The drilling success provides a welcome boost for the North Sea oil and gas industry, which has been mired in a deep downturn triggered by the slump in the crude price since 2014.

The number of exploration wells drilled in the North Sea fell to a record low of 14 last year.

Coming soon after Hurricane Energy won backing to develop the giant Lancaster field off Shetland, the Verbier find may encourage other firms to look again at the North Sea.

It could provide a lucrative vindication of the decision made by the partners in Verbier to persevere with drilling after the well failed to find oil in the first area targeted.

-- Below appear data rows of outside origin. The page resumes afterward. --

(** * ttyd: the terminal helper daemon's history store

    A shallow embedding of [src/ttyd/ttyd.c]: the per-(process, terminal)
    history lists ([struct hist], [struct line]), the request dispatch
    [handlehist], the lookup [findhist], the sweep [cleanup] and the body of
    the request loop of [main].

    The history lines of a session form a doubly linked list of heap cells;
    [hist.lines] points to the newest cell and [hist.current] into the list.
    The cells live in a heap ([gmap positive line]); a pointer is an
    [option positive], [None] being [NULL].  Reading through a pointer that
    is not allocated is undefined in C: the embedded functions then return
    [None].

    Outside the model: the out-of-memory exits (allocation is taken to
    succeed), [open]/[close] of the terminal, the diagnostic that [cleanup]
    prints on stdout, and the failure paths of the request [ioctl]. *)

From stdpp Require Import gmap list strings.
From Stdlib Require Import ZArith Ascii.

Local Open Scope Z_scope.

(** ** Data *)

Abbreviation ptr := (option positive).

(** [struct line]: one history line, linked to the older line ([prev]) and
    to the newer one ([next]).  [text] is the C string the cell owns, without
    its terminator. *)
Record line := Line {
  prev : ptr;
  text : string;
  next : ptr
}.

(** [struct hist]: the history of one process on one terminal.  The [next]
    field of the C struct is the list the sessions are kept in. *)
Record hist := Hist {
  pid : Z;
  dev : Z;
  lines : ptr;      (* last history line for this pid & dev *)
  current : ptr     (* current line, if any *)
}.

(** [struct ttylist]: a terminal's name and device number (the C field is
    [dev]; the list is the [next] chain). *)
Record ttylist := Ttylist {
  name : string;
  tty_dev : Z
}.

(** Modelled from the spec: the request codes come from the terminal
    driver's header, which is not among the sources.  The three codes that
    [handlehist] names are constructors; every other value of [th_request]
    is [TH_OTHER] with its number. *)
Inductive th_request_t :=
  | TH_HIST_KEEP
  | TH_HIST_PREV
  | TH_HIST_NEXT
  | TH_OTHER (code : Z).

(** [struct ttyhelper], the request the driver hands over.  Its declaration
    is in the driver's header; the fields are the ones that [main] and
    [handlehist] read.  [th_info] holds the bytes of the line and [th_len]
    says how many of them count; the bytes after the end of [th_info] read
    as NUL. *)
Record ttyhelper := Ttyhelper {
  th_request : th_request_t;
  th_pid : Z;
  th_tty : Z;
  th_len : nat;
  th_info : string
}.

(** [struct ttyinput], the argument of [TIOCSINPUT], with the fields that
    [handlehist] sets. *)
Record ttyinput := Ttyinput {
  ti_len : nat;
  ti_text : string;
  ti_magic : Z
}.

(** What a request makes the daemon do to the outside.  The two reports on
    [stderr] are kept with the values they are about, not with the text of
    the message: [Stderr_unknown_tty] carries the [th_tty] of the request,
    which the message shows converted to [int]. *)
Inductive event :=
  | Write_bell                               (* beep: write (fd, "\a", 1) *)
  | Ioctl_TIOCTOEOL
  | Ioctl_TIOCSINPUT (ti : ttyinput)
  | Stderr_unknown_request (code : Z) (tty : string)
  | Stderr_unknown_tty (tty : Z).

#[global] Instance line_eq_dec : EqDecision line.
Proof. solve_decision. Defined.
#[global] Instance hist_eq_dec : EqDecision hist.
Proof. solve_decision. Defined.

Definition set_lines (h : hist) (p : ptr) : hist :=
  {| pid := pid h; dev := dev h; lines := p; current := current h |}.

Definition set_current (h : hist) (p : ptr) : hist :=
  {| pid := pid h; dev := dev h; lines := lines h; current := p |}.

Definition set_next (l : line) (p : ptr) : line :=
  {| prev := prev l; text := text l; next := p |}.

(** ** C strings *)

Definition NUL : ascii := Ascii.zero.

(** The C string that [strncpy (dst, src, n); dst[n] = '\0'] leaves in
    [dst]: the first [n] bytes of [src], up to the first NUL among them. *)
Fixpoint strncpy (src : string) (n : nat) : string :=
  match n, src with
  | S n', String c src' =>
      if Ascii.eqb c NUL then EmptyString else String c (strncpy src' n')
  | _, _ => EmptyString
  end.

(** What [handlehist] keeps of a line [s] of [String.length s] bytes. *)
Definition stored_text (s : string) : string := strncpy s (String.length s).

(** No NUL byte in the string. *)
Fixpoint nul_free (s : string) : bool :=
  match s with
  | EmptyString => true
  | String c s' => negb (Ascii.eqb c NUL) && nul_free s'
  end.

(** ** The spec's names for what the terminal gets *)

Definition deliverText (t : string) : list event :=
  [Ioctl_TIOCTOEOL;
   Ioctl_TIOCSINPUT {| ti_len := String.length t; ti_text := t; ti_magic := 0 |}].

Definition deliverEmpty : list event :=
  [Ioctl_TIOCTOEOL;
   Ioctl_TIOCSINPUT {| ti_len := 0; ti_text := EmptyString; ti_magic := 0 |}].

Definition signalAlert : list event := [Write_bell].

Definition noDelivery : list event := [].

Definition invalidRequest (code : Z) (tty : string) : list event :=
  [Stderr_unknown_request code tty].

(** The three requests of the spec, as the driver sends them. *)
Definition Record_request (p d : Z) (t : string) : ttyhelper :=
  {| th_request := TH_HIST_KEEP; th_pid := p; th_tty := d;
     th_len := String.length t; th_info := t |}.

Definition StepOlder_request (p d : Z) : ttyhelper :=
  {| th_request := TH_HIST_PREV; th_pid := p; th_tty := d;
     th_len := 0; th_info := EmptyString |}.

Definition StepNewer_request (p d : Z) : ttyhelper :=
  {| th_request := TH_HIST_NEXT; th_pid := p; th_tty := d;
     th_len := 0; th_info := EmptyString |}.

(** ** The liveness probe *)

Definition ESRCH : Z := 3.

(** [kill (pid, 0)] is an oracle [kill pid sig] giving the return value and
    the [errno] it leaves.  The session is reaped when the call fails with
    [ESRCH]. *)
Definition no_such_process (kill : Z → Z → Z * Z) (h : hist) : bool :=
  let '(r, errno) := kill (pid h) 0 in
  negb (r =? 0) && (errno =? ESRCH).

(** ** The code *)

(** [totty:] in [handlehist]: put the current line, or the empty line when
    there is none, into the terminal's input buffer. *)
Definition totty (m : gmap positive line) (h : hist)
  : option (gmap positive line * hist * list event) :=
  ti ← match current h with
       | Some c =>
           lc ← m !! c;
           Some {| ti_len := String.length (text lc); ti_text := text lc;
                   ti_magic := 0 |}
       | None => Some {| ti_len := 0; ti_text := EmptyString; ti_magic := 0 |}
       end;
  Some (m, h, [Ioctl_TIOCTOEOL; Ioctl_TIOCSINPUT ti]).

(** The loop of [cleanup] that frees the lines of a session, newest first.
    Every round frees one allocated cell, so [fuel] as large as the heap is
    enough; a cell that is not allocated makes the round undefined. *)
Fixpoint free_lines (fuel : nat) (m : gmap positive line) (p : ptr)
  : option (gmap positive line) :=
  match p with
  | None => Some m
  | Some a =>
      match fuel with
      | O => None
      | S fuel' => l ← m !! a; free_lines fuel' (delete a m) (prev l)
      end
  end.

(** [findhist]: the first session with this process and device, by its
    position in the list; a new empty one is put at the head when there is
    none. *)
Fixpoint lookup_hist (hs : list hist) (p d : Z) : option nat :=
  match hs with
  | [] => None
  | h :: hs' =>
      if (pid h =? p) && (dev h =? d) then Some O
      else S <$> lookup_hist hs' p d
  end.

Definition findhist (hs : list hist) (p d : Z) : list hist * nat :=
  match lookup_hist hs p d with
  | Some i => (hs, i)
  | None =>
      ({| pid := p; dev := d; lines := None; current := None |} :: hs, O)
  end.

Statoil suffered disappointment with two other UK explorations wells this summer.

The find is a triumph for Jersey Oil & Gas, which had a market value of just £5.6 million before the result of the well was announced yesterday.

Jersey was an early believer in the potential of the Verbier prospect. It sold a 42 per cent interest in the licence to Statoil for $1.2m in August last year.

Statoil agreed to pay up to $25m towards the costs of the first well on the licence.

The deal helped the Jersey management team with its attempts to generate some value from the rump of the assets amassed by a North Sea business that hit trading problems amid the crude price plunge.

Led by chief executive Andrew Benitz, Jersey has developed out of Trap Oil, which built up a big North Sea portfolio helped by the £30m acquisition of Banchory- based Reach Oil & Gas in 2011. Trap Oil lost £44 million in 2014.

Mr Benitz said yesterday that Jersey was delighted by the results of the Verbier sidetrack well.

Jersey noted Statoil’s initial estimate that the discovery contained between 25 and 130 million barrels of oil equivalent.

The well underlined the wider exploration potential of the licence, which contains another prospect.

Statoil has a 70 per cent interest in the licence.

It acquired a 28 per cent interest from Japanese-owned Cieco for $0.8m in August last year.

Jersey has an 18 per cent interest with Cieco on 12 per cent.

London-based Cieco is owned by the Itochu conglomerate.

Statoil has been investing heavily in the development of the giant Mariner oil heavy field East of Shetland. The firm expects the field will come onstream next year and provide a long term cash flow over 30 years.

Shares in Jersey Oil and Glas closed up 270.5p at 328p, leaving it with a market capitalisation of £32.5m.